*** Data for analysis Section Begins ***
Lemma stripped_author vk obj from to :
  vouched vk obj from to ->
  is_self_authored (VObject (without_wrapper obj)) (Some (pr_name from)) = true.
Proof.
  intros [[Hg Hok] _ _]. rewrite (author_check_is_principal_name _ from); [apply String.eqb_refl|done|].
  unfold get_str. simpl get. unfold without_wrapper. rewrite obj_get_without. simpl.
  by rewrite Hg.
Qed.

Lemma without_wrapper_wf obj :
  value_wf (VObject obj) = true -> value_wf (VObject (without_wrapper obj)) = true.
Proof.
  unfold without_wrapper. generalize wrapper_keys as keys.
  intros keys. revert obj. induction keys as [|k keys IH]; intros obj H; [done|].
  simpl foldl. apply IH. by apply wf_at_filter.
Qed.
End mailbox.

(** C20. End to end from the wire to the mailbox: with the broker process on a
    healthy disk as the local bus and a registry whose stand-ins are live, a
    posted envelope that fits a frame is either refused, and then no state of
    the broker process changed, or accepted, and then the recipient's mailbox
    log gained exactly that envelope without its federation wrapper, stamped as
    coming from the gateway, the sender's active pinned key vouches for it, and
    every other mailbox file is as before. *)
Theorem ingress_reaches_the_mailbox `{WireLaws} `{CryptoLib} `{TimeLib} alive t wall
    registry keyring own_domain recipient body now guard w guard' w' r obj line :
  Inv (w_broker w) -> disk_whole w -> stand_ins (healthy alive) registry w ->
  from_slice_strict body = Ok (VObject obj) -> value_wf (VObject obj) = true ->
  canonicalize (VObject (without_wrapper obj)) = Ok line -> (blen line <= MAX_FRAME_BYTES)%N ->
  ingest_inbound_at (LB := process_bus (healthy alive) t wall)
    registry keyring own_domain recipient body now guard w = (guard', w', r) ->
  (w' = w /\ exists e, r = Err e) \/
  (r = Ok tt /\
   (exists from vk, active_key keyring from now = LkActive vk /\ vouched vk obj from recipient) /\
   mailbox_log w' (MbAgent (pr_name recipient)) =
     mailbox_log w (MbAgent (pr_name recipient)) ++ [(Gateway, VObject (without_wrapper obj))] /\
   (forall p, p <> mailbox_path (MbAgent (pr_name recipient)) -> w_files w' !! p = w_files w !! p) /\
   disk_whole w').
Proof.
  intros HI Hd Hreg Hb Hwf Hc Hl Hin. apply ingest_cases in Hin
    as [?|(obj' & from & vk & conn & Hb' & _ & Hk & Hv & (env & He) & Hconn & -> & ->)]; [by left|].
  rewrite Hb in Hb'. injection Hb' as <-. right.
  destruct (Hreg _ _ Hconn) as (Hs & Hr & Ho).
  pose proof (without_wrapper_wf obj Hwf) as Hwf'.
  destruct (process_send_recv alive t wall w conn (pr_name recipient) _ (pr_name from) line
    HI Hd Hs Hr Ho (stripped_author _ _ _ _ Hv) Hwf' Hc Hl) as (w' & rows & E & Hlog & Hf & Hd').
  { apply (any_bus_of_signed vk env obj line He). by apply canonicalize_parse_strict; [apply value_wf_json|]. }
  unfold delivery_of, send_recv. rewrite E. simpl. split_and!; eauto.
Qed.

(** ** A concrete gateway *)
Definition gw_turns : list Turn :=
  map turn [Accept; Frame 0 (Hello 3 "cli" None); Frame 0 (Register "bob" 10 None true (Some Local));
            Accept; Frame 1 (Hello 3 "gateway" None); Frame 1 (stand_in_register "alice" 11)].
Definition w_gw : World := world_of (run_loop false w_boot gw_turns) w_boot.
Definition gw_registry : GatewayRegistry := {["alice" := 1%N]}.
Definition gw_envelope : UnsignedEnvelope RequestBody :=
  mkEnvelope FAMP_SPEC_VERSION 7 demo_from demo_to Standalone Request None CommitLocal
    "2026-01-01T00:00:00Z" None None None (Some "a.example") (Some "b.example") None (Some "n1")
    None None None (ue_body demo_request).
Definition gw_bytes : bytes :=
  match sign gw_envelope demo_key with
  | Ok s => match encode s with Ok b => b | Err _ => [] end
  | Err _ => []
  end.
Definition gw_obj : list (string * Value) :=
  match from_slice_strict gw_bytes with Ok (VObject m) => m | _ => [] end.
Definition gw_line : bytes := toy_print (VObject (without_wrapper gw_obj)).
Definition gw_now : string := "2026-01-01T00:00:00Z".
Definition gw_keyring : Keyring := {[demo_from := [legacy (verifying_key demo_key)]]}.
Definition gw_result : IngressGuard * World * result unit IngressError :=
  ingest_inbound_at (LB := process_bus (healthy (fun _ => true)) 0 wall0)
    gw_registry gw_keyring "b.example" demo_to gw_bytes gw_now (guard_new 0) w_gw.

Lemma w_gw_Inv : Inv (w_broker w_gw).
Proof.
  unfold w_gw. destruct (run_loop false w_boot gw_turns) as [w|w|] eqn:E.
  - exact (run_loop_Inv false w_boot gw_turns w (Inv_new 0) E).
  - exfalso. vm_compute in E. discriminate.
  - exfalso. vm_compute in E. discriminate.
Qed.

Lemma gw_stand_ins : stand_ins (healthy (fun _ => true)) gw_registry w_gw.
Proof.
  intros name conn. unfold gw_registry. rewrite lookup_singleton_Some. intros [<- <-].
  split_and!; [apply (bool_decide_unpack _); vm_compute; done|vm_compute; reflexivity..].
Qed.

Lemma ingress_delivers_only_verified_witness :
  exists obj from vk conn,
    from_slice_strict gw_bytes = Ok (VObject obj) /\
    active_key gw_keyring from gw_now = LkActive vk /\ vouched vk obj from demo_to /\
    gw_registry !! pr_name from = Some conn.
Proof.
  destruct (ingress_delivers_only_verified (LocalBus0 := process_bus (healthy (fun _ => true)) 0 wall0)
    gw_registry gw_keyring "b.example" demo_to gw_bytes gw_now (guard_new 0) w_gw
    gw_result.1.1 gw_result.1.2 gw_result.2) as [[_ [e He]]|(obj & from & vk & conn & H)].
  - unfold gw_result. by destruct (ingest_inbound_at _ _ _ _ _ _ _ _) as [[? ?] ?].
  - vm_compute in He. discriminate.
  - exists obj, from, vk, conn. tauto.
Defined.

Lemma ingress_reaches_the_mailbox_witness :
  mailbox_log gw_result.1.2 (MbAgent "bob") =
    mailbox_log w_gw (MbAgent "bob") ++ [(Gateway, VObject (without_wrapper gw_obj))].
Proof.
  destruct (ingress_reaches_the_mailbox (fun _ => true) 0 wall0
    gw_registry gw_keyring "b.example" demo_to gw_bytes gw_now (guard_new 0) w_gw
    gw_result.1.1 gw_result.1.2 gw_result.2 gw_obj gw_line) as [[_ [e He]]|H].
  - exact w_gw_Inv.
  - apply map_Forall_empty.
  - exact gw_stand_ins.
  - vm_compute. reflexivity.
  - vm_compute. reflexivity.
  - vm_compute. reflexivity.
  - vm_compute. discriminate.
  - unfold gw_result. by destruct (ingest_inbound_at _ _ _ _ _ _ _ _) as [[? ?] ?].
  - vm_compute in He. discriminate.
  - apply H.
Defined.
*** Data for analysis Section Ends ***
*** Data for analysis Section Begins ***
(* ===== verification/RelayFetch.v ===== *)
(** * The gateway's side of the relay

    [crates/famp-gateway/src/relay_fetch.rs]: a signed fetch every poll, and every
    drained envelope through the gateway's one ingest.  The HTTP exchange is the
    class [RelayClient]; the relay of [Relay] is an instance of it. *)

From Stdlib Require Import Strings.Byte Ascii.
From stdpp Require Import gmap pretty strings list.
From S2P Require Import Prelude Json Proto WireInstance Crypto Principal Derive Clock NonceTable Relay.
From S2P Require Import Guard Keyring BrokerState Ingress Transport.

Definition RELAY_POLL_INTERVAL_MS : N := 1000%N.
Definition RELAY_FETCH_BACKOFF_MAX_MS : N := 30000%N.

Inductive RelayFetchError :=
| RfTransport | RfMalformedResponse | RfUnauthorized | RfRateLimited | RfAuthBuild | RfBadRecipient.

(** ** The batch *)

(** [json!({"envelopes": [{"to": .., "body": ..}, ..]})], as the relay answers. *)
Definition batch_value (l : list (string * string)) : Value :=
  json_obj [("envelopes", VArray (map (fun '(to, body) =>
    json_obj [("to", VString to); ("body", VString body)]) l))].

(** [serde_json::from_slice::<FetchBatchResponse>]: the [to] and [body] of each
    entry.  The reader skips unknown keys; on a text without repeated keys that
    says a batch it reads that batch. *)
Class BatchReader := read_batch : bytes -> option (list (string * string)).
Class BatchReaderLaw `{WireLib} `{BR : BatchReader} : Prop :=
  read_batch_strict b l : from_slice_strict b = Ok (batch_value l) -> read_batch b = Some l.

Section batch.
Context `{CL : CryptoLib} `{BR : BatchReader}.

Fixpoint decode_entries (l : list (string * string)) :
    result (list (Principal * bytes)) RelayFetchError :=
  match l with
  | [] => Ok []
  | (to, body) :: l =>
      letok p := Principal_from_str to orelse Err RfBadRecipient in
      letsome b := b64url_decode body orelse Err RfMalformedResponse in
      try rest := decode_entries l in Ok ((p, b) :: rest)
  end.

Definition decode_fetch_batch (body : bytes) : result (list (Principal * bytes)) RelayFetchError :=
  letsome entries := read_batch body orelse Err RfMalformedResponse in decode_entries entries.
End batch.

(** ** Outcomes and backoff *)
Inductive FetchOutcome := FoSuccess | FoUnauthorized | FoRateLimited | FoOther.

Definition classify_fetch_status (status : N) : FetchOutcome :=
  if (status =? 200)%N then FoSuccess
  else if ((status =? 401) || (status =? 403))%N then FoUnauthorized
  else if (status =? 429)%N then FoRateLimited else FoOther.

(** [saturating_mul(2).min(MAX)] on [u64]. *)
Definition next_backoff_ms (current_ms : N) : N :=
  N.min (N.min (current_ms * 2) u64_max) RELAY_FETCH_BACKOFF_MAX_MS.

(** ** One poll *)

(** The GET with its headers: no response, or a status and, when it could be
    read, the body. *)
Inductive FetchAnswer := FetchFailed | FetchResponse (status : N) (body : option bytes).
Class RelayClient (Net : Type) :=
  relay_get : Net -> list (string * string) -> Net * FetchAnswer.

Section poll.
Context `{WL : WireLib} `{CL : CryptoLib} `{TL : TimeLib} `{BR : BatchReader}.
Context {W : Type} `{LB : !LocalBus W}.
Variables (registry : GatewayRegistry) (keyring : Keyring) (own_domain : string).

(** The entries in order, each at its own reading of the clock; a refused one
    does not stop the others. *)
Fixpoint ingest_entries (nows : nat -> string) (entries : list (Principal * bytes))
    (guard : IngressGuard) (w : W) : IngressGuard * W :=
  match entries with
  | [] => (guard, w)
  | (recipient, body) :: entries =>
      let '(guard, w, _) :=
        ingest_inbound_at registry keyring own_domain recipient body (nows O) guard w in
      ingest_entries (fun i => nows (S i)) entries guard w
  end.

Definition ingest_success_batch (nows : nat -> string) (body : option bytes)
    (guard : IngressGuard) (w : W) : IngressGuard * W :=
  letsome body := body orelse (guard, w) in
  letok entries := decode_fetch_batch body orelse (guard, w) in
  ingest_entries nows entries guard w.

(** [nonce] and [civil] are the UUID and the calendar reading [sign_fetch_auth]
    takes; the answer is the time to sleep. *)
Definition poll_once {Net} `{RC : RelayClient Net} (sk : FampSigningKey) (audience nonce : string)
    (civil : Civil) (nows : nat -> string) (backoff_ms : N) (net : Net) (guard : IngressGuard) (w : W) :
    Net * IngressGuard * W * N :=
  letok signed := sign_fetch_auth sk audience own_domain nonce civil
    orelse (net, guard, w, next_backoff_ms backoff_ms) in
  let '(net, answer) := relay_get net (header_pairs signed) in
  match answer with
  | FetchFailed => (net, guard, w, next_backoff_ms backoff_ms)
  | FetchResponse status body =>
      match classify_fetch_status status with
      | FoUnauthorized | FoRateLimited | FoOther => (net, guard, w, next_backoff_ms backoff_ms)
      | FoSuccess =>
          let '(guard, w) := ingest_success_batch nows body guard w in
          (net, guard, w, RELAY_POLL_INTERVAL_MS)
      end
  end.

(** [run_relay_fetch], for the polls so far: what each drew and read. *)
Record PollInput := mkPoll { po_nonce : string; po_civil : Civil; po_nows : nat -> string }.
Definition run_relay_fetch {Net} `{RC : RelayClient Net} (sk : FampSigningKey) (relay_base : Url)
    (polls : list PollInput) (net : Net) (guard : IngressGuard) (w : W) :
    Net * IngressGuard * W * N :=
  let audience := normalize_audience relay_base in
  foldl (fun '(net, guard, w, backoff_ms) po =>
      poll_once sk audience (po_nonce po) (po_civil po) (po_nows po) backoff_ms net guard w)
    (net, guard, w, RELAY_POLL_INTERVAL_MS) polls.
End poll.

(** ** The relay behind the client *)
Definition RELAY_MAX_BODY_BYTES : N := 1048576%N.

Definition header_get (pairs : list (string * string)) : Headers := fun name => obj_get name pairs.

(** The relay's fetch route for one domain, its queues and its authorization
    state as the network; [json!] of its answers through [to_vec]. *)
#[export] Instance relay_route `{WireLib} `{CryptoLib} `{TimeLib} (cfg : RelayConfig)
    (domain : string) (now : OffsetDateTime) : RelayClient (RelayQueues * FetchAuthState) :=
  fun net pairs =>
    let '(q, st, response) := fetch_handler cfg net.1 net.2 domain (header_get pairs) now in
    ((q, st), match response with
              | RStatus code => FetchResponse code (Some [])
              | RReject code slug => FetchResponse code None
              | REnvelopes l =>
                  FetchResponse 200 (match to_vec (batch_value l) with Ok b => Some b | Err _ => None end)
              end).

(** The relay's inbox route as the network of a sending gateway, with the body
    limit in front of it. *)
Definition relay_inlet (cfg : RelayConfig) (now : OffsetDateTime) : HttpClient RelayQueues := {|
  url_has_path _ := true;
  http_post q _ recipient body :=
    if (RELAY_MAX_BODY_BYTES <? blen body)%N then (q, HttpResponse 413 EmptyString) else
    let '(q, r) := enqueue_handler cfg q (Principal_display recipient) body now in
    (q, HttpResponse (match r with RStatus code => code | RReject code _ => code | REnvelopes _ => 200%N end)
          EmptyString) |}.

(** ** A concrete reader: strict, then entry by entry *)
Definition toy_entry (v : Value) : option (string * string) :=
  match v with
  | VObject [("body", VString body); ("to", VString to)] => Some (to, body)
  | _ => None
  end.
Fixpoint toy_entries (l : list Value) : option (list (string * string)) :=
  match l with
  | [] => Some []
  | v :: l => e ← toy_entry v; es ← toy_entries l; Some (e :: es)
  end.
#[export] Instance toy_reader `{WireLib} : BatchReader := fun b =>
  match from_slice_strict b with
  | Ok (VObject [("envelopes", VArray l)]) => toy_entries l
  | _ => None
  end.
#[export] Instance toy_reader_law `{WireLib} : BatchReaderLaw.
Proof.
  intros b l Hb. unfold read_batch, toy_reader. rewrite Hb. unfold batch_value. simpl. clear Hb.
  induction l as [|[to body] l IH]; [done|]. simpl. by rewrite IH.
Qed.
*** Data for analysis Section Ends ***
*** Data for analysis Section Begins ***
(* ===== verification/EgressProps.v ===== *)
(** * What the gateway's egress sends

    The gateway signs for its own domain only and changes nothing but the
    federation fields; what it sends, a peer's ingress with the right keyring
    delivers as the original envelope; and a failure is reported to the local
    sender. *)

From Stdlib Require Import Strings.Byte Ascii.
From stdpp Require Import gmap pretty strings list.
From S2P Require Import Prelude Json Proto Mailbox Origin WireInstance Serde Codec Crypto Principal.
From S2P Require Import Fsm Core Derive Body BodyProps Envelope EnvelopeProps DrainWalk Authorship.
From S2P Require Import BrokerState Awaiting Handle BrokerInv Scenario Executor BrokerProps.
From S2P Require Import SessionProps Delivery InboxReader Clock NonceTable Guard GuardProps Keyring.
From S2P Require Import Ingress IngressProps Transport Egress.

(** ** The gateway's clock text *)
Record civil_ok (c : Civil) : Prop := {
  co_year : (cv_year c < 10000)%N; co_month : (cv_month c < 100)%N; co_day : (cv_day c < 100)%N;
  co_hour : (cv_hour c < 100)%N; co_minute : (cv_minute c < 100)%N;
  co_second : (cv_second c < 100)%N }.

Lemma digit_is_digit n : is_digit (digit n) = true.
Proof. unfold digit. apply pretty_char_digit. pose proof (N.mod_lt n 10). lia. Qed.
*** Data for analysis Section Ends ***
Work task
Work out how many lines in the entries contain "FoUnauthorized" and give that number alone.

Response
3